Slade D, et al. Cell 2009 ; 136 : 1044-55
Deinococcus radiodurans est une bactérie exceptionnellement résistante à de nombreux stress génotoxiques (rayonnements ionisants, dessication, agents chimiques), qui fragmentent son génome en une multitude de segments.
En effet, la bactérie est capable de reconstituer son génome pulvérisé, grâce à un mécanisme de réparation longtemps resté inconnu. Une équipe dirigée par Miroslav Radman (unité Inserm 1001, Université Paris-Descartes) a précédemment découvert que la réassociation de ces fragments dépend d’un nouveau mécanisme moléculaire, nommé extended synthesis-dependant strandannealing (ESDSA), qui implique l’activité interdépendante de la recombinaison et de la réplication de l’ADN.
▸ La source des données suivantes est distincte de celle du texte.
(* ===== verification/CssTokenizerFacts.v ===== *)
(** * The CSS tokenizer is total and loses nothing

    Every method consumes a prefix of the code points in front of the tokenizer,
    and its token, if it makes one, has the text of that prefix. *)

From S2P Require Import Prelude CharacterTypes Utf8 Utf16 MemMem Strings Tokens Wtf8 BinarySearch TextCodec Decoders DecoderSafety PatternTokenizer.
From S2P Require Import CodeUnits Lexer FloatTables FloatToDecimal FloatFacts FloatExact FloatTheorems FloatFormat CssTokens CssTokenizer.
Local Open Scope Z_scope.
Local Open Scope css_scope.

(** ** States *)

Abbreviation in_range := (Forall (fun cp : Z => 0 <= cp <= 0x10FFFF)).

(** The tokenizer after the bytes [a] and in front of the code points [cps] *)
Definition css_state (a : bytes) (cps : list Z) (prev : option bytes) (pos ppos : Position) : Tokenizer :=
  {| m_decoded_input := a ++ utf8_encode cps; m_utf8_iterator := utf8_encode cps; m_prev_utf8_iterator := prev;
     m_position := pos; m_prev_position := ppos |}.

(** The tokenizer when [c] has just been consumed *)
Definition css_after (a : bytes) (c : Z) (cps : list Z) (pos : Position) : Tokenizer :=
  css_state (a ++ utf8_encode [c]) cps (Some (utf8_encode (c :: cps))) (advance_position pos c) pos.

Definition advance_all (pos : Position) (x : list Z) : Position := fold_left advance_position x pos.

(** [t'] is the tokenizer after consuming [x] *)
Definition consumed (a : bytes) (cps : list Z) (pos : Position) (x : list Z) (t' : Tokenizer) : Prop :=
  exists rest prev ppos, cps = x ++ rest /\ t' = css_state (a ++ utf8_encode x) rest prev (advance_all pos x) ppos.

Definition hd_cp (cps : list Z) : Z := match cps with c :: _ => c | [] => TOKENIZER_EOF end.

Lemma encode_cons c cps : utf8_encode (c :: cps) = utf8_encode [c] ++ utf8_encode cps.
Proof. apply (utf8_encode_app [c] cps). Qed.

Lemma encode_head c cps : 0 <= c <= 0x10FFFF ->
  exists b0 rest, utf8_encode (c :: cps) = b0 :: rest /\ deref_at b0 rest = c /\ incr_at b0 rest = utf8_encode cps.
Proof.
  intros Hc. rewrite utf8_encode_cons by done. destruct (decode_encoded c (utf8_encode cps) Hc) as (b0 & tl & E & Hd & Hi & _). by exists b0, tl.
Qed.

Lemma value_at_encode cps : in_range cps -> value_at (utf8_encode cps) = hd_cp cps.
Proof. intros Hr. destruct cps as [|c cps]; [done|]. apply Forall_cons in Hr as [Hc _]. by destruct (encode_head c cps Hc) as (b0 & rest & -> & Hd & _). Qed.

Lemma step_iterator_encode cps : in_range cps -> step_iterator (utf8_encode cps) = utf8_encode (tail cps).
Proof. intros Hr. destruct cps as [|c cps]; [done|]. apply Forall_cons in Hr as [Hc _]. by destruct (encode_head c cps Hc) as (b0 & rest & -> & _ & Hi). Qed.

Lemma in_range_tail cps : in_range cps -> in_range (tail cps).
Proof. destruct 1; [constructor|done]. Qed.

Lemma encode_length_range cps : in_range cps -> (length cps <= length (utf8_encode cps))%nat.
Proof.
  induction 1 as [|c cps Hc _ IH]; [cbn; lia|]. rewrite utf8_encode_cons, length_app by done. pose proof (encoded_nonempty c) as Hn.
  destruct (encoded c); [done|]. cbn [length]. lia.
Qed.

Lemma consumed_nil a cps pos prev ppos : consumed a cps pos [] (css_state a cps prev pos ppos).
Proof. exists cps, prev, ppos. by rewrite app_nil_r. Qed.

Lemma consumed_after a c cps pos : consumed a (c :: cps) pos [c] (css_after a c cps pos).
Proof. by exists cps, (Some (utf8_encode (c :: cps))), pos. Qed.

Lemma consumed_trans a x cps pos y t : consumed (a ++ utf8_encode x) cps (advance_all pos x) y t -> consumed a (x ++ cps) pos (x ++ y) t.
Proof.
  intros (rest & prev & ppos & -> & ->). exists rest, prev, ppos. rewrite utf8_encode_app, !app_assoc. split; [done|]. unfold advance_all. by rewrite fold_left_app.
Qed.

Lemma consumed_after_trans a c cps pos y t : consumed (a ++ utf8_encode [c]) cps (advance_position pos c) y t -> consumed a (c :: cps) pos (c :: y) t.
Proof. apply (consumed_trans a [c] cps pos y t). Qed.

(** ** Steps *)

Lemma mbind_run {A B} (e : M A) (k : A -> M B) t v t' : e t = Ret (v, t') -> mbind e k t = k v t'.
Proof. intros E. unfold mbind. by rewrite E. Qed.

Lemma mloop_run {A} (f : nat -> M A) a cps prev pos ppos :
  mloop f (css_state a cps prev pos ppos) = f (S (length (utf8_encode cps))) (css_state a cps prev pos ppos).
Proof. done. Qed.

Lemma next_end a prev pos ppos : next_code_point (css_state a [] prev pos ppos) = Ret (TOKENIZER_EOF, css_state a [] prev pos ppos).
Proof. done. Qed.

Lemma next_cons a c cps prev pos ppos : 0 <= c <= 0x10FFFF -> next_code_point (css_state a (c :: cps) prev pos ppos) = Ret (c, css_after a c cps pos).
Proof.
  intros Hc. unfold next_code_point, css_after, css_state. cbn [m_utf8_iterator m_decoded_input m_position].
  destruct (encode_head c cps Hc) as (b0 & rest & E & Hd & Hi). rewrite E, Hd, Hi, <- E, encode_cons, app_assoc. done.
Qed.

Lemma reconsume_after a c cps pos :
  reconsume_current_input_code_point (css_after a c cps pos) = Ret (tt, css_state a (c :: cps) (Some (utf8_encode (c :: cps))) pos pos).
Proof. unfold reconsume_current_input_code_point, css_after, css_state. cbn [m_prev_utf8_iterator m_decoded_input m_prev_position].
  by rewrite <- app_assoc, <- encode_cons. Qed.

Lemma peek_code_point_run a cps prev pos ppos : in_range cps -> peek_code_point (css_state a cps prev pos ppos) = hd_cp cps.
Proof. intros Hr. by apply value_at_encode. Qed.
Pour déterminer la nature des enzymes impliquées dans ce phénomène, les chercheurs ont testé des mutants pour les recombinases RecA et RadA et pour l’ADN polymérase I. Ils ont également créé un mutant, thermosensible, pour l’ADN polymérase III. Les résultats montrent que l’intervention de RecA et RadA est préalable à la mise en œuvre de la synthèse réparatrice, dont l’initiation et l’élongation requièrent les deux polymérases.
Le système de réparation de l’ADN chez D. radiodurans fait donc intervenir des enzymes déjà connues, mais utilisées de façon plus efficace. La caractérisation de ce système constitue un pas de plus vers le développement d’une médecine régénérative.